■ What the task requires ■
Look in the material below for the line with "(** *** Items within [compute_sales] *)" and the line with "intros H. injection H as <- <-.", then set down exactly those two lines and all lines between, nothing more.

--- START ---

(** X14: when both files load and the catalogue file holds valid JSON
    that cannot be iterated over ([null], a boolean or a number), [main]
    ends with an uncaught [TypeError], after reading both files and before
    printing anything; no report is printed or written. *)
Theorem scalar_catalogue_is_a_TypeError
    read_json start_time end_time printable writable argv catalogue sales :
  (3 <= length argv)%nat ->
  read_json (nth 1 argv "") = Loaded catalogue ->
  read_json (nth 2 argv "") = Loaded sales ->
  py_iter catalogue = Raise TypeError ->
  main str read_json start_time end_time printable writable argv
  = (Uncaught TypeError,
     {| stdout := []; opened := [nth 1 argv ""; nth 2 argv ""]; saved := None |}).
Proof.
  intros Hargv Hcat Hsales Hiter. unfold main.
  assert (Hlen : (length argv <? 3)%nat = false) by (apply Nat.ltb_ge; exact Hargv).
  rewrite Hlen, Hcat, Hsales. unfold load_and_compute, bind, lift.
  rewrite Hiter. reflexivity.
Qed.

(** *** Items within [compute_sales] *)

Lemma item_amount_Some price_map item price q :
  item_amount price_map item = Some (price, q) ->
  exists product quantity k,
    py_get item "Product" PNone = Ok product /\
    py_get item "Quantity" (PInt 0) = Ok quantity /\
    key_of product = Ok k /\ price_map !! k = Some price /\
    as_number quantity = Some q /\ le_zero q = false.
Proof.
  unfold item_amount.
  destruct (py_get item "Product" PNone) as [product|] eqn:Hp; [|discriminate].
  destruct (py_get item "Quantity" (PInt 0)) as [quantity|] eqn:Hq; [|discriminate].
  destruct (key_of product) as [k|] eqn:Hk; [|discriminate].
  destruct (price_map !! k) as [p|] eqn:Hprice; [|discriminate].
  destruct (as_number quantity) as [q'|] eqn:Hn; [|discriminate].
  destruct (le_zero q') eqn:Hle; [discriminate|].
  intros H. injection H as <- <-.
  exists product, quantity, k. repeat split; first [reflexivity | assumption].
Qed.

Lemma item_amount_counted price_map item product quantity k price q :
  py_get item "Product" PNone = Ok product ->
  py_get item "Quantity" (PInt 0) = Ok quantity ->
  key_of product = Ok k -> price_map !! k = Some price ->
  as_number quantity = Some q -> le_zero q = false ->
  item_amount price_map item = Some (price, q).
Proof.
  intros Hp Hq Hk Hprice Hn Hle. unfold item_amount.
  rewrite Hp, Hq, Hk, Hprice, Hn, Hle. reflexivity.
Qed.

(** What a pass of the loop body over an item does, by what the item
    adds. *)
Lemma sale_item_amount price_map sid item t out t' out' :
  sale_item str price_map sid item t out = (Ok t', out') ->
  match item_amount price_map item with
  | Some (price, q) => accumulate t price q = Ok t' /\ out' = out
  | None => t' = t /\ exists line, out' = out ++ [line]
  end.
Proof.
  intros H. destruct (item_amount price_map item) as [[price q]|] eqn:E.
  - apply item_amount_Some in E
      as (product & quantity & k & Hp & Hq & Hk & Hprice & Hn & Hle).
    rewrite (sale_item_valid str price_map sid item product quantity q k price)
      in H by assumption.
    injection H as -> ->. split; reflexivity.
  - apply sale_item_cases in H
      as [(_ & product & k & price & quantity & q & Hp & Hk & Hprice & Hq & Hn & Hle & _)
         | (-> & line & -> & _)].
    + rewrite (item_amount_counted _ _ _ _ _ _ _ Hp Hq Hk Hprice Hn Hle) in E.
      discriminate E.
    + split; [reflexivity | eauto].
Qed.

(** The loop over the items of a sale computes the total of section
    4.2. *)
Lemma items_loop_total price_map sid items : forall t out t' out',
  for_each (sale_item str price_map sid) items t out = (Ok t', out') ->
  counted_total price_map items t = Ok t'.
Proof.
  induction items as [|item rest IH]; intros t out t' out' H; cbn [for_each] in H.
  - injection H as <- _. reflexivity.
  - apply bind_Ok in H as (t1 & out1 & H1 & H2).
    apply sale_item_amount in H1. cbn [counted_total].
    destruct (item_amount price_map item) as [[price q]|].
    + destruct H1 as [-> _]. eapply IH. exact H2.
    + destruct H1 as [-> _]. eapply IH. exact H2.
Qed.

Lemma counted_total_app price_map l1 l2 : forall t,
  counted_total price_map (l1 ++ l2) t =
  match counted_total price_map l1 t with
  | Ok t1 => counted_total price_map l2 t1
  | Raise e => Raise e
  end.
Proof.
  induction l1 as [|item l1 IH]; intros t; cbn [app counted_total]; [reflexivity|].
  destruct (item_amount price_map item) as [[price q]|]; [|apply IH].
  destruct (accumulate t price q); [apply IH | reflexivity].
Qed.

Lemma counted_total_without price_map before item after t :
  item_amount price_map item = None ->
  counted_total price_map (before ++ item :: after) t
  = counted_total price_map (before ++ after) t.
Proof.
  intros H. rewrite !counted_total_app. cbn [counted_total]. rewrite H. reflexivity.
Qed.

Lemma output_grows {A} (m : M A) out r out' :
  appends_only m -> m out = (r, out') -> exists added, out' = out ++ added.
Proof.
  intros Hm H. rewrite (Hm out) in H. injection H as _ <-. eauto.
Qed.

Lemma items_loop_output price_map sid items t out r out' :
  for_each (sale_item str price_map sid) items t out = (r, out') ->
  exists added, out' = out ++ added.
Proof.
  apply output_grows, for_each_appends. intros x s. apply sale_item_appends.
Qed.
(** ** Matching a node against the registry *)

Lemma of_match_scan_existsb (rows : list udevice_id) (c : string) :
  existsb (fun m => String.eqb (compatible m) c) rows
  = match of_match_scan rows c with Some _ => true | None => false end.
Proof.
  induction rows as [| m rows IH]; simpl; [reflexivity |].
  destruct (String.eqb (compatible m) c); simpl; [reflexivity | exact IH].
Qed.

Lemma of_match_scan_compatible (rows : list udevice_id) (c : string) m :
  of_match_scan rows c = Some m -> compatible m = c.
Proof.
  induction rows as [| m' rows IH]; simpl; [discriminate |].
  destruct (String.eqb (compatible m') c) eqn:E.
  - intros [= <-]. now apply String.eqb_eq.
  - exact IH.
Qed.

Lemma driver_check_compatible_matches (d : driver) (c : string) :
  driver_matches d c = (fst (driver_check_compatible (of_match d) c) =? 0).
Proof.
  unfold driver_matches, driver_check_compatible.
  destruct (of_match d) as [rows |]; [| reflexivity].
  rewrite of_match_scan_existsb.
  destruct (of_match_scan rows c); reflexivity.
Qed.

(** Without a restriction the inner loop runs to the end of the table
    exactly when no driver has a row for the string. *)
Lemma scan_drivers_unrestricted_None (entries : list driver) (pos : nat)
    (c : string) :
  scan_drivers entries pos None c = None
  <-> (forall d, d ∈ entries -> driver_matches d c = false).
Proof.
  revert pos. induction entries as [| e entries IH]; intros pos; simpl.
  - split; [intros _ d Hd; inversion Hd | reflexivity].
  - pose proof (driver_check_compatible_matches e c) as Hm.
    destruct (driver_check_compatible (of_match e) c) as [ret id].
    simpl in Hm. destruct (ret =? 0).
    + split; [discriminate |].
      intros H. specialize (H e (list_elem_of_here _ _)). congruence.
    + rewrite IH. split.
      * intros H d Hd. apply elem_of_cons in Hd as [-> | Hd]; auto.
      * intros H d Hd. apply H. now apply list_elem_of_further.
Qed.

(** Without a restriction the inner loop breaks at the first driver, in
    table order, that has a row for the string, with [id] at the first such
    row of its table. *)
Lemma scan_drivers_unrestricted_Some (entries : list driver) (pos : nat)
    (c : string) p e id :
  scan_drivers entries pos None c = Some (p, e, id) ->
  exists k rows m,
    p = (pos + k)%nat /\ entries !! k = Some e
    /\ of_match e = Some rows /\ of_match_scan rows c = Some m
    /\ id = Some m /\ driver_matches e c = true
    /\ (forall j e', (j < k)%nat -> entries !! j = Some e' ->
                     driver_matches e' c = false).
Proof.
  revert pos. induction entries as [| e0 entries IH]; intros pos; simpl;
    [discriminate |].
  pose proof (driver_check_compatible_matches e0 c) as Hm.
  unfold driver_check_compatible in *.
  destruct (of_match e0) as [rows |] eqn:Erows.
  - destruct (of_match_scan rows c) as [m |] eqn:Escan; simpl in *.
    + intros [= <- <- <-]. exists 0%nat, rows, m.
      repeat split; auto; try lia. all: try (intros; lia).
    + intros H. destruct (IH _ H) as (k & rows' & m & -> & Hk & Hr & Hs & Hid & Hd & Hlt).
      exists (S k), rows', m. repeat split; auto; try lia.
      intros [| j] e' Hj Hl; simpl in Hl.
      * now inversion Hl; subst.
      * apply (Hlt j); [lia | exact Hl].
  - simpl in *. intros H.
    destruct (IH _ H) as (k & rows' & m & -> & Hk & Hr & Hs & Hid & Hd & Hlt).
    exists (S k), rows', m. repeat split; auto; try lia.
    intros [| j] e' Hj Hl; simpl in Hl.
    + now inversion Hl; subst.
    + apply (Hlt j); [lia | exact Hl].
Qed.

--- END ---

■ Solution for this task ■
(** *** Items within [compute_sales] *)

Lemma item_amount_Some price_map item price q :
  item_amount price_map item = Some (price, q) ->
  exists product quantity k,
    py_get item "Product" PNone = Ok product /\
    py_get item "Quantity" (PInt 0) = Ok quantity /\
    key_of product = Ok k /\ price_map !! k = Some price /\
    as_number quantity = Some q /\ le_zero q = false.
Proof.
  unfold item_amount.
  destruct (py_get item "Product" PNone) as [product|] eqn:Hp; [|discriminate].
  destruct (py_get item "Quantity" (PInt 0)) as [quantity|] eqn:Hq; [|discriminate].
  destruct (key_of product) as [k|] eqn:Hk; [|discriminate].
  destruct (price_map !! k) as [p|] eqn:Hprice; [|discriminate].
  destruct (as_number quantity) as [q'|] eqn:Hn; [|discriminate].
  destruct (le_zero q') eqn:Hle; [discriminate|].
  intros H. injection H as <- <-.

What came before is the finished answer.